The Impact of Biological Mechanisms of Aging on Response Variability to Resistance Training in Older Adults (BRIO)

SUMMARY In most individuals, exercise counters the onset and progression of chronic diseases (e.g., type 2 diabetes, cardiovascular disease, cognitive decline, and cancers), geriatric syndromes (e.g., frailty), and disability, even when introduced in later-life. However, the physiological effects conveyed by exercise are highly variable across

individuals. In line with RFA-AG-24-045, this application builds on a robust scientific foundation and will use innovative, multidisciplinary approaches to critically test the central hypothesis that biological mechanisms of aging are modulators of exercise response heterogeneity (ERH) in older adults. Our proposal centers on cellular

senescence and epigenetics as causes of ERH in two distinct, clinically meaningful co-primary outcomes: physical function and insulin sensitivity.

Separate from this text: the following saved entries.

Definition xautoclaim_mod (key group consumer : Str) (min_idle_ms : Z) (start : StreamId) (count : Z)
    (just_id : bool) (now : Z) (entry : option StoredValue) : Result (CasAction XAutoClaimResult) :=
  stream_or_return key (Err (no_group_error group)) entry (fun stream exp =>
    let? g := ok_or (bt_get (groups stream) group) (no_group_error group) in
    let candidates :=
      List.map fst (List.filter (fun ip => kleb start (fst ip) && (min_idle_ms <=? idle_of now (snd ip))) (pel g)) in
    let '(p, result) := autoclaim_loop consumer count just_id now (entries stream) candidates (pel g) [] [] in
    let g := touch_consumer (with_pel g p) consumer now in
    Ok (Write (mk_entry exp (VStream (set_group stream group g))) result)).
Definition xautoclaim (key group consumer : Str) (min_idle_ms : Z) (start : StreamId) (count : Z)
    (just_id : bool) (now_ms_override : Z) : prog kvE (Result XAutoClaimResult) :=
  cas key (pure_mod (xautoclaim_mod key group consumer min_idle_ms start count just_id now_ms_override)).

(** [*per_consumer.entry(p.consumer).or_insert(0) += 1] *)
Definition count_consumer (m : btree Str Z) (p : PendingEntry) : btree Str Z :=
  bt_insert m (pe_consumer p) (match bt_get m (pe_consumer p) with Some n => n | None => 0 end + 1).

Definition pending_summary (g : ConsumerGroup) : option XPendingSummary :=
  match head (bt_keys (pel g)), last (bt_keys (pel g)) with
  | Some min, Some max =>
      Some {| xp_count := len (pel g); xp_min := min; xp_max := max;
              xp_per_consumer := fold_left count_consumer (bt_values (pel g)) [] |}
  | _, _ => None
  end.
Definition xpending_summary (key group : Str) : prog kvE (Result (option XPendingSummary)) :=
  read_stream key (Err (no_group_error group)) (fun s =>
    let? g := ok_or (bt_get (groups s) group) (no_group_error group) in Ok (pending_summary g)).

Fixpoint pending_rows (p : btree StreamId PendingEntry) (start end_ : RangeId) (count : Z) (consumer : option Str)
    (min_idle : option Z) (now : Z) (rows : list XPendingDetailRow) : list XPendingDetailRow :=
  match p with
  | [] => rows
  | (i, r) :: rest =>
      let next := pending_rows rest start end_ count consumer min_idle now in
      if negb (RangeId_ge_min start i) || negb (RangeId_le_max end_ i) then next rows
      else if match consumer with Some c => negb (str_eqb (pe_consumer r) c) | None => false end then next rows
      else
        let idle := idle_of now r in
        if match min_idle with Some m => idle <? m | None => false end then next rows
        else
          let rows := rows ++ [{| xd_id := i; xd_consumer := pe_consumer r; xd_idle_ms := idle;
                                  xd_delivery_count := pe_delivery_count r |}] in
          if count <=? len rows then rows else next rows
  end.
Definition xpending_detail (key group : Str) (start end_ : RangeId) (count : Z) (consumer : option Str)
    (min_idle : option Z) (now_ms_override : Z) : prog kvE (Result (list XPendingDetailRow)) :=
  read_stream key (Err (no_group_error group)) (fun s =>
    let? g := ok_or (bt_get (groups s) group) (no_group_error group) in
    Ok (pending_rows (pel g) start end_ count consumer min_idle now_ms_override [])).

Definition xinfo_groups (key : Str) : prog kvE (Result (list XInfoGroup)) :=
  read_stream key (Ok []) (fun s => Ok (List.map (fun ng =>
    {| xg_name := fst ng; xg_consumers := len (consumers (snd ng)); xg_pending := len (pel (snd ng));
       xg_last_delivered_id := last_delivered_id (snd ng) |}) (groups s))).

Definition xinfo_consumers (key group : Str) : prog kvE (Result (list XInfoConsumer)) :=
  let!? e := load key in
  match e with
  | Some {| value := VStream s |} =>
      match bt_get (groups s) group with
      | None => Ret (Err (no_group_error group))
      | Some g =>
          let! now := trigger KvNowMs in
          Ret (Ok (List.map (fun nc =>
            {| xi_name := fst nc;
               xi_pending := len (List.filter (fun p => str_eqb (pe_consumer p) (fst nc)) (bt_values (pel g)));
               xi_idle_ms := Z.max (wrap_i64 (now - seen_ms (snd nc))) 0 |}) (consumers g)))
      end
  | Some _ => Ret (Err (wrong_type key))
  | None => Ret (Err (no_group_error group))
  end.

(** ** The commands meet their contract *)

Lemma group_wf_pel g p : group_wf g -> bt_wf p -> group_wf (with_pel g p).
Proof. intros [H1 H2] Hp. by split. Qed.
Lemma group_wf_consumers g c : group_wf g -> bt_wf c -> group_wf (with_consumers g c).
Proof. intros [H1 H2] Hc. by split. Qed.
Lemma group_wf_last g i : group_wf g -> group_wf (with_last_delivered g i).
Proof. intros [H1 H2]. by split. Qed.
Lemma group_wf_touch g c now : group_wf g -> group_wf (touch_consumer g c now).
Proof. intros Hg. apply group_wf_consumers; [done|]. destruct Hg. auto with btree. Qed.
Lemma group_wf_pel_inv g : group_wf g -> bt_wf (pel g).
Proof. by destruct 1. Qed.
Lemma group_wf_consumers_inv g : group_wf g -> bt_wf (consumers g).
Proof. by destruct 1. Qed.

Lemma shape_get s group g : stream_shape s -> bt_get (groups s) group = Some g -> group_wf g.
Proof.
  intros [Hb Hf] Hg. apply bt_get_In in Hg; [|done]. rewrite List.Forall_forall in Hf.
  by apply (Hf (group, g)).
Qed.
Lemma shape_set_group s group g : stream_shape s -> group_wf g -> stream_shape (set_group s group g).
Proof. intros [Hb Hf] Hg. split; cbn; [auto with btree|by apply Forall_bt_insert]. Qed.
Lemma shape_remove_group s group : stream_shape s -> stream_shape (with_groups s (bt_remove (groups s) group)).
Proof. intros [Hb Hf]. split; cbn; [auto with btree|by apply Forall_bt_remove]. Qed.
Lemma shape_default : stream_shape StreamValue_default.
Proof. split; cbn; constructor. Qed.
Lemma shape_groups s s' : groups s' = groups s -> stream_shape s -> stream_shape s'.
Proof. unfold stream_shape. by intros ->. Qed.
Lemma group_wf_fresh i : group_wf {| last_delivered_id := i; consumers := []; pel := [] |}.
Proof. split; constructor. Qed.

Lemma trim_groups s b l : groups (fst (trim_in_place s b l)) = groups s.
Proof.
  unfold trim_in_place. set (n := match l with Some _ => _ | None => _ end).
  destruct (n =? 0); [done|]. cbn. destruct (last _); [|done]. by destruct (kltb _ _).
Qed.

Create HintDb stream.
#[export] Hint Resolve group_wf_pel group_wf_consumers group_wf_last group_wf_touch group_wf_pel_inv
  group_wf_consumers_inv shape_get shape_set_group shape_remove_group shape_default group_wf_fresh : stream.

Lemma apply_xgroup_op_shape s op existed s' r :
  stream_shape s -> apply_xgroup_op s op existed = Ok (s', r) -> stream_shape s'.
Proof.
  intros Hs. destruct op; cbn.
  - destruct (_ && _); [done|]. destruct (bt_contains _ _); [done|]. intros [= <- <-]. auto with stream.
  - destruct (bt_get _ _) eqn:E; cbn; [|done]. intros [= <- <-]. eauto with stream.
  - intros [= <- <-]. auto with stream.
  - destruct (bt_get _ _) eqn:E; cbn; [|done]. destruct (bt_contains _ _); intros [= <- <-]; [done|].
    eauto 6 with stream btree.
  - destruct (bt_get _ _) eqn:E; cbn; [|done]. intros [= <- <-].
    apply shape_set_group; [done|]. apply group_wf_pel; [eauto 6 with stream btree|].
    cbn. eauto with stream btree.
Qed.

Lemma deliver_wf consumer noack now g e : group_wf g -> group_wf (deliver consumer noack now g e).
Proof.
  intros Hg. unfold deliver. destruct noack; cbn [with_pel last_delivered_id];
    destruct (kltb _ _); eauto 6 with stream btree.
Qed.
Lemma read_new_wf s g c n a now : group_wf g -> group_wf (fst (read_new s g c n a now)).
Proof.
  intros Hg. unfold read_new. cbn [fst]. apply group_wf_touch.
  generalize (after_id (last_delivered_id g) n (entries s)). intros l. revert g Hg.
  induction l as [|e l IH]; intros g Hg; cbn [fold_left]; [done|]. apply IH. by apply deliver_wf.
Qed.
Lemma read_pending_wf s g c a n now : group_wf g -> group_wf (fst (read_pending s g c a n now)).
Proof.
  intros Hg. unfold read_pending. cbn [fst]. generalize (truncate n (List.map fst (List.filter
    (fun ip : StreamId * PendingEntry => kltb a (fst ip) && str_eqb (pe_consumer (snd ip)) c) (pel g)))).
  intros l. revert g Hg.
  induction l as [|e l IH]; intros g Hg; cbn [fold_left]; [done|]. apply IH. unfold redeliver. eauto with stream btree.
Qed.
Lemma xclaim_fold_wf c m d o es ids g l :
  group_wf g -> group_wf (fst (fold_left (xclaim_step c m d o es) ids (g, l))).
Proof.
  revert g l. induction ids as [|i ids IH]; intros g l Hg; cbn [fold_left]; [done|].
  unfold xclaim_step at 2. destruct (_ && _); [by apply IH|]. destruct (negb _); [by apply IH|].
  apply IH. apply group_wf_touch. eauto with stream btree.
Qed.
Lemma autoclaim_wf c n j now es cs p cl d : bt_wf p -> bt_wf (fst (autoclaim_loop c n j now es cs p cl d)).
Proof.
  revert p cl d. induction cs as [|i cs IH]; intros p cl d Hp; cbn [autoclaim_loop]; [done|].
  destruct (n <=? len cl); [done|]. destruct (find_entry es i); apply IH; auto with btree.
Qed.
Lemma xack_fold_spec ids (p : btree StreamId PendingEntry) n :
  fold_left (fun '(p, acked) i => (bt_remove p i, if bt_contains p i then acked + 1 else acked)) ids (p, n) =
    (fold_left bt_remove ids p, n + (len p - len (fold_left bt_remove ids p))).
Proof.
  revert p n. induction ids as [|i ids IH]; intros p n; cbn; [f_equal; lia|].
  rewrite IH. f_equal. pose proof (bt_remove_length p i). unfold len. destruct (bt_contains p i); lia.
Qed.
Lemma ack_all_wf ids (p : btree StreamId PendingEntry) : bt_wf p -> bt_wf (fold_left bt_remove ids p).
Proof. revert p. induction ids as [|i ids IH]; cbn; auto with btree. Qed.

(** A closure on an existing stream that writes a stream of the same shape. *)
Lemma stream_op {R} key (missing : Result (CasAction R)) (k : StreamValue -> option Z -> Result (CasAction R)) :
  (forall e r, missing <> Ok (Write e r)) ->
  (forall s exp e' r, k s exp = Ok (Write e' r) -> exists s', e' = mk_entry exp (VStream s') /\ (stream_shape s -> stream_shape s')) ->
  CollectionOp KStream key (fun entry => stream_or_return key missing entry k).
Proof.
  intros Hm Hk. constructor.
  - intros [[? []]|] e' r He; cbn; try done; [|by intros ?%Hm].
    intros (s' & -> & Hs)%Hk. by apply Hs.
  - intros [? []]; cbn; by intros ?.
  - intros [[? []]|] e' r; cbn; try done; [|by intros ?%Hm]. by intros (s' & -> & _)%Hk.
  - intros [[? []]|] e' r; cbn; try done; [|by intros ?%Hm]. by intros (s' & -> & _)%Hk.
Qed.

Senescence is a cell fate that contributes to age-related tissue pathology and impairs regeneration. Recently, we characterized hallmarks of cellular senescence in human skeletal muscle

and observed negative associations with measures of physical function and insulin sensitivity. We have also demonstrated that circulating biomarkers of cellular senescence are associated with deficits in physical function and are responsive to exercise training. Epigenetic modifications effectively govern transcriptional programs that

regulate cellular homeostasis and adaptations to stimuli. DNA methylation (DNAm) at CpG sites is a key epigenetic modification that changes radically with advancing age. In skeletal muscle, age-associated alterations in DNAm affect the expression of genes central to functional and metabolic adaptations to exercise. Based on

these observations, we will conduct a randomized, two-site clinical trial of a 6-month structured progressive resistance training intervention (n = 200) and a health education intervention (HE) (n = 100) to define the ERH in physical function (Specific Aim 1) and insulin sensitivity (Specific Aim 2) in community dwelling older (³ 65

years) women and men with evidence of mobility limitations. We will use state-of-the-art molecular profiling to rigorously examine cellular senescence and DNAm in skeletal muscle in parallel with their blood-based biomarkers. Through predictive approaches to treatment effect heterogeneity, we will examine how these

biological mechanisms, key clinical variables (sex, BMI, comorbid conditions, medications, depression, and fatigue), and behavioral factors (nutrition, habitual physical activity, sleep, fatigue, and depressive symptoms), and their interactions, mediate ERH.